Open access publications in the SLU publication database

Abstract

Methylmercury (MeHg) is a neurotoxin formed from inorganic divalent mercury (Hg-II) via microbial methylation, and boreal wetlands have been identified as major sources of MeHg. There is however a lack of studies investigating the relationship between the chemical speciation of Hg-II and MeHg formation in such environments, in particular regarding to role of thiol compounds.
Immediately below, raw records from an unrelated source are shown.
(* ===== verification/KvChainbase.v ===== *)
(** * Key-value pairs in the database of the chain

    [kv_context_chainbase] and [kv_iterator_chainbase] (libraries/chain/include/dcd/chain/backing_store/kv_context_chainbase.hpp) on the
    index of [kv_object]s (kv_chainbase_objects.hpp), and the comparison of blobs (types.hpp).

    A pointer to an object is its identifier. Objects that are removed through the tracker can still be read: the tracker has
    them. An iterator of the index is the key that it is at, or nothing at the end; the index is ordered by the contract and then by the
    bytes of the key ([KvChainbaseProofs.index_order]). *)

From S2P Require Import Prelude Effects Lex Types UndoIndex Database Parameters KvContext.

Record kv_object := mk_kv_object {
  kv_id : Z;
  kv_contract : account_name;
  kv_key : list Z;
  kv_value : list Z;
  kv_payer : account_name
}.

(** ** Comparisons *)

(** [memcmp]: of its result, the standard fixes only the sign. *)
Fixpoint memcmp (a b : list Z) (n : nat) : Z :=
  match n, a, b with
  | S n, x :: a, y :: b => if x =? y then memcmp a b n else if x <? y then -1 else 1
  | _, _, _ => 0
  end.

Definition compare_blob (a b : list Z) : Z :=
  let r := memcmp a b (min (length a) (length b)) in
  if negb (r =? 0) then r else
  if (length a <? length b)%nat then -1 else
  if (length b <? length a)%nat then 1 else 0.

(** [compare_blob( a, blob_prefix )] *)
Definition compare_blob_prefix (a b : list Z) : Z :=
  let r := memcmp a b (min (length a) (length b)) in
  if negb (r =? 0) then r else
  if (length a <? length b)%nat then -1 else 0.

(** [unsigned_blob_less] *)
Definition unsigned_blob_less (a b : list Z) : bool := compare_blob a b <? 0.

(** The contract and the key: the composite key of the index, which [composite_key_compare< std::less< name >, unsigned_blob_less >] orders *)
Definition by_kv_key (o : kv_object) : list Z := kv_contract o :: kv_key o.
Definition index_less (a b : account_name * list Z) : bool := (a.1 <? b.1) || ((a.1 =? b.1) && unsigned_blob_less a.2 b.2).

Definition kv_keys : list (kv_object -> list Z) := [by_kv_key].
Abbreviation kv_index := (gmap (list Z) kv_object) (only parsing).

(** The index by contract and key *)
Definition by_key (m : gmap Z kv_object) : kv_index := list_to_map ((fun iv => (by_kv_key iv.2, iv.2)) <$> map_to_list m).

(** ** The context *)
Record chainbase_kv (R : Type) := mk_chainbase_kv {
  db : undo_index kv_object;
  tracker : gmap Z kv_object;
  num_iterators : Z;
  temp_data_buffer : option (list Z);
  resources : R
}.
Arguments mk_chainbase_kv {R}.
Arguments db {R}.
Arguments tracker {R}.
Arguments num_iterators {R}.
Arguments temp_data_buffer {R}.
Arguments resources {R}.

Record kv_iterator_chainbase := mk_kv_iterator { contract : account_name; prefix : list Z; current : option Z }.

Section context.
Context {R : Type} (receiver : account_name) (rm : resource_manager R) (limits : kv_database_config).
Abbreviation ctx := (chainbase_kv R).
Abbreviation Op := (M ctx).

Definition on_resources {A} (m : M R A) : Op A := fun s =>
  let (r, x) := m (resources s) in (mk_chainbase_kv (db s) (tracker s) (num_iterators s) (temp_data_buffer s) r, x).
Definition set_db (u : undo_index kv_object) : Op unit :=
  update (fun s => mk_chainbase_kv u (tracker s) (num_iterators s) (temp_data_buffer s) (resources s)).
Definition set_buffer (b : option (list Z)) : Op unit :=
  update (fun s => mk_chainbase_kv (db s) (tracker s) (num_iterators s) b (resources s)).
Definition count_iterators (d : Z) : Op unit :=
  update (fun s => mk_chainbase_kv (db s) (tracker s) (u32 (num_iterators s + d)) (temp_data_buffer s) (resources s)).

(** [tracker.remove( *kv )] *)
Definition tracker_remove (o : kv_object) : Op unit :=
  s ← get;
  u ← lift (db_remove (db s) (kv_id o));
  update (fun s => mk_chainbase_kv u (<[kv_id o := o]> (tracker s)) (num_iterators s) (temp_data_buffer s) (resources s)).
Definition is_removed (s : ctx) (p : Z) : bool := bool_decide (is_Some (tracker s !! p)).

(** [*p] *)
Definition deref (s : ctx) (p : Z) : result kv_object :=
  match contents (db s) !! p with
  | Some o => Ok o
  | None => match tracker s !! p with Some o => Ok o | None => Throw undefined_behaviour end
  end.

Definition find_kv (contract : Z) (key : list Z) : Op (option kv_object) :=
  s ← get; mret (db_find_by by_kv_key (db s) (contract :: key)).

Definition chainbase_erase (contract : Z) (key : list Z) : Op Z :=
  _ ← check (contract =? receiver) table_operation_not_permitted;
  _ ← set_buffer None;
  kv ← find_kv contract key;
  match kv with
  | None => mret 0
  | Some kv =>
      resource_delta ← on_resources (erase_table_usage rm (kv_payer kv) key (size32 (kv_key kv)) (size32 (kv_value kv)));
      _ ← tracker_remove kv;
      mret resource_delta
  end.

Definition chainbase_set (contract : Z) (key value : list Z) (payer : account_name) : Op Z :=
  _ ← check (contract =? receiver) table_operation_not_permitted;
  _ ← check (size32 key <=? max_key_size limits) kv_limit_exceeded;
  _ ← check (size32 value <=? max_value_size limits) kv_limit_exceeded;
  _ ← set_buffer None;
  kv ← find_kv contract key;
  match kv with
  | Some kv =>
      resource_delta ← on_resources (update_table_usage rm (kv_payer kv) payer key (size32 key) (size32 (kv_value kv)) (size32 value));
      s ← get;
      u ← lift (db_modify kv_keys (db s) (kv_id kv) (fun o => mk_kv_object (kv_id o) (kv_contract o) (kv_key o) value payer));
      _ ← set_db u;
      mret resource_delta
  | None =>
      resource_delta ← on_resources (create_table_usage rm payer key (size32 key) (size32 value));
      s ← get;
      '(u, _) ← lift (db_create kv_keys (db s) (fun i => mk_kv_object i contract key value payer));
      _ ← set_db u;
      mret resource_delta
  end.

Definition chainbase_get (contract : Z) (key : list Z) : Op (bool * Z) :=
  kv ← find_kv contract key;
  match kv with
  | Some kv => _ ← set_buffer (Some (kv_value kv)); mret (true, size32 (kv_value kv))
  | None => _ ← set_buffer None; mret (false, 0)
  end.

Definition chainbase_get_data (offset data_size : Z) : Op (Z * list Z) :=
  s ← get;
  mret (match temp_data_buffer s with
        | Some b => (size32 b, copy_bytes b (size32 b) offset data_size)
        | None => (0, [])
        end).

(** ** Iterators *)

Definition idx (s : ctx) : kv_index := by_key (contents (db s)).

(** [idx.upper_bound( boost::make_tuple( contract, blob_prefix ) )] *)
Definition after_prefix (contract : Z) (p k : list Z) : bool :=
  match k with
  | c :: key => if c =? contract then 0 <? compare_blob_prefix key p else contract <? c
  | [] => false
  end.
Definition upper_bound_prefix (s : ctx) (contract : Z) (p : list Z) : option (list Z) :=
  least (filter (fun k => after_prefix contract p k = true) (map_keys (idx s))).
(** [--it] *)
Definition index_before (s : ctx) (it : option (list Z)) : option (list Z) :=
  match it with Some k => key_before (idx s) k | None => key_last (idx s) end.

Definition chainbase_it_create (contract : Z) (prefix : list Z) : Op kv_iterator_chainbase :=
  s ← get;
  _ ← check (num_iterators s <? max_iterators limits) kv_bad_iter;
  _ ← check (size32 prefix <=? max_key_size limits) kv_bad_iter;
  _ ← count_iterators 1;
  mret (mk_kv_iterator contract prefix None).
Definition chainbase_it_destruct (i : kv_iterator_chainbase) : Op unit := count_iterators (-1).

Definition set_current (i : kv_iterator_chainbase) (c : option Z) : kv_iterator_chainbase := mk_kv_iterator (contract i) (prefix i) c.

Definition move_to (i : kv_iterator_chainbase) (it : option (list Z)) : Op (kv_iterator_chainbase * (kv_it_stat * Z * Z)) :=
  s ← get;
  mret (match k ← it; idx s !! k with
        | Some o =>
            if (kv_contract o =? contract i) && (length (prefix i) <=? length (kv_key o))%nat &&
               (memcmp (kv_key o) (prefix i) (length (prefix i)) =? 0) then
              (set_current i (Some (kv_id o)), (iterator_ok, size32 (kv_key o), size32 (kv_value o)))
            else (set_current i None, (iterator_end, 0, 0))
        | None => (set_current i None, (iterator_end, 0, 0))
        end).

Definition chainbase_it_status (i : kv_iterator_chainbase) : Op kv_it_stat :=
  s ← get;
  mret (match current i with
        | None => iterator_end
        | Some p => if negb (is_removed s p) then iterator_ok else iterator_erased
        end).

(** [DCD_ASSERT( !current || !tracker.is_removed( *current ), kv_bad_iter )], and what [current] is at *)
Definition check_current (i : kv_iterator_chainbase) : Op (option kv_object) :=
  s ← get;
  match current i with
  | None => mret None
  | Some p => _ ← check (negb (is_removed s p)) kv_bad_iter; o ← lift (deref s p); mret (Some o)
  end.

Definition chainbase_it_compare (i r : kv_iterator_chainbase) : Op Z :=
  _ ← check (contract i =? contract r) kv_bad_iter;
  o ← check_current i;
  o' ← check_current r;
  mret (match o', o with
        | None, None => 0
        | None, Some _ => -1
        | Some _, None => 1
        | Some o', Some o => compare_blob (kv_key o) (kv_key o')
        end).

Definition chainbase_it_key_compare (i : kv_iterator_chainbase) (key : list Z) : Op Z :=
  o ← check_current i;
  mret (match o with None => 1 | Some o => compare_blob (kv_key o) key end).

Definition chainbase_it_move_to_end (i : kv_iterator_chainbase) : Op (kv_iterator_chainbase * kv_it_stat) :=
  mret (set_current i None, iterator_end).

Definition chainbase_it_next (i : kv_iterator_chainbase) : Op (kv_iterator_chainbase * (kv_it_stat * Z * Z)) :=
  o ← check_current i;
  s ← get;
  match o with
  | Some o => move_to i (key_after (idx s) (by_kv_key o))
  | None => move_to i (key_from (idx s) (contract i :: prefix i))
  end.

Definition chainbase_it_prev (i : kv_iterator_chainbase) : Op (kv_iterator_chainbase * (kv_it_stat * Z * Z)) :=
  o ← check_current i;
  s ← get;
  let it := match o with
            | Some o => Some (by_kv_key o)
            | None => upper_bound_prefix s (contract i) (prefix i)
            end in
  if negb (bool_decide (it = key_first (idx s))) then move_to i (index_before s it)
  else mret (set_current i None, (iterator_end, 0, 0)).

Definition chainbase_it_lower_bound (i : kv_iterator_chainbase) (key : list Z) : Op (kv_iterator_chainbase * (kv_it_stat * Z * Z)) :=
  let clamped_key := if unsigned_blob_less key (prefix i) then prefix i else key in
  s ← get;
  move_to i (key_from (idx s) (contract i :: clamped_key)).

Definition chainbase_it_bytes (f : kv_object -> list Z) (i : kv_iterator_chainbase) (offset size : Z) : Op (kv_it_stat * Z * list Z) :=
  o ← check_current i;
  mret (match o with
        | None => (iterator_end, 0, [])
        | Some o => (iterator_ok, size32 (f o), copy_bytes (f o) (Z.of_nat (length (f o))) offset size)
        end).
Definition chainbase_it_key : kv_iterator_chainbase -> Z -> Z -> Op (kv_it_stat * Z * list Z) := chainbase_it_bytes kv_key.
Definition chainbase_it_value : kv_iterator_chainbase -> Z -> Z -> Op (kv_it_stat * Z * list Z) := chainbase_it_bytes kv_value.

Definition chainbase_it_payer (i : kv_iterator_chainbase) : Op (option account_name) :=
  s ← get;
  match current i with
  | None => mret None
  | Some p => o ← lift (deref s p); mret (Some (kv_payer o))
  end.

(** [create_kv_chainbase_context] *)
Definition create_kv_chainbase_context (u : undo_index kv_object) (r : R) : ctx := mk_chainbase_kv u ∅ 0 None r.

Definition chainbase_context : KvContext ctx kv_iterator_chainbase := {|
  kv_erase := chainbase_erase;
  kv_set := chainbase_set;
  kv_get := chainbase_get;
  kv_get_data := chainbase_get_data;
  kv_it_create := chainbase_it_create;
  kv_it_destruct := chainbase_it_destruct;
  kv_it_status := chainbase_it_status;
  kv_it_compare := chainbase_it_compare;
  kv_it_key_compare := chainbase_it_key_compare;
  kv_it_move_to_end := chainbase_it_move_to_end;
  kv_it_next := chainbase_it_next;
  kv_it_prev := chainbase_it_prev;
  kv_it_lower_bound := chainbase_it_lower_bound;
  kv_it_key := chainbase_it_key;
  kv_it_value := chainbase_it_value
|}.
End context.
We determined Hg-II methylation potentials, k(meth), in boreal wetland soils using two Hg-II isotope tracers: Hg-198(OH)(2)(aq) and Hg-II bonded to thiol groups in natural organic matter, Hg-200(II)-NOM(ads), representing Hg-II sources with high and low availability for methylation. The Hg-198(OH)(2)(aq) tracer was consistently methylated to a 5-fold higher extent than Hg-200(II)-NOM(ads), independent of environmental conditions. This suggests that the concentration of Hg-II in porewater was a decisive factor for Hg-II methylation. A comprehensive thermodynamic speciation model (including Hg-II complexes with inorganic sulfide (H2S), polysulfides (H2Sn), thiols associated with natural organic matter (NOM-RSH) and specific low molecular mass thiols (LMM-RSH) provided new insights on the speciation of Hg-II in boreal wetland porewaters, but did not demonstrate any clear relationship between k(meth) and the calculated chemical speciation. In contrast, significant positive relationships were observed between k(meth) and the sum of LMM thiol compounds of biological origin. We suggest two possible mechanisms underlying these correlations: 1) LMM thiols kinetically control the size and composition of the HgII pool available for microbial uptake, and/or 2) LMM thiols are produced by microbes such that the correlation reflects a relation between microbial activity and MeHg formation. (C) 2020 The Author(s). Published by Elsevier B.V.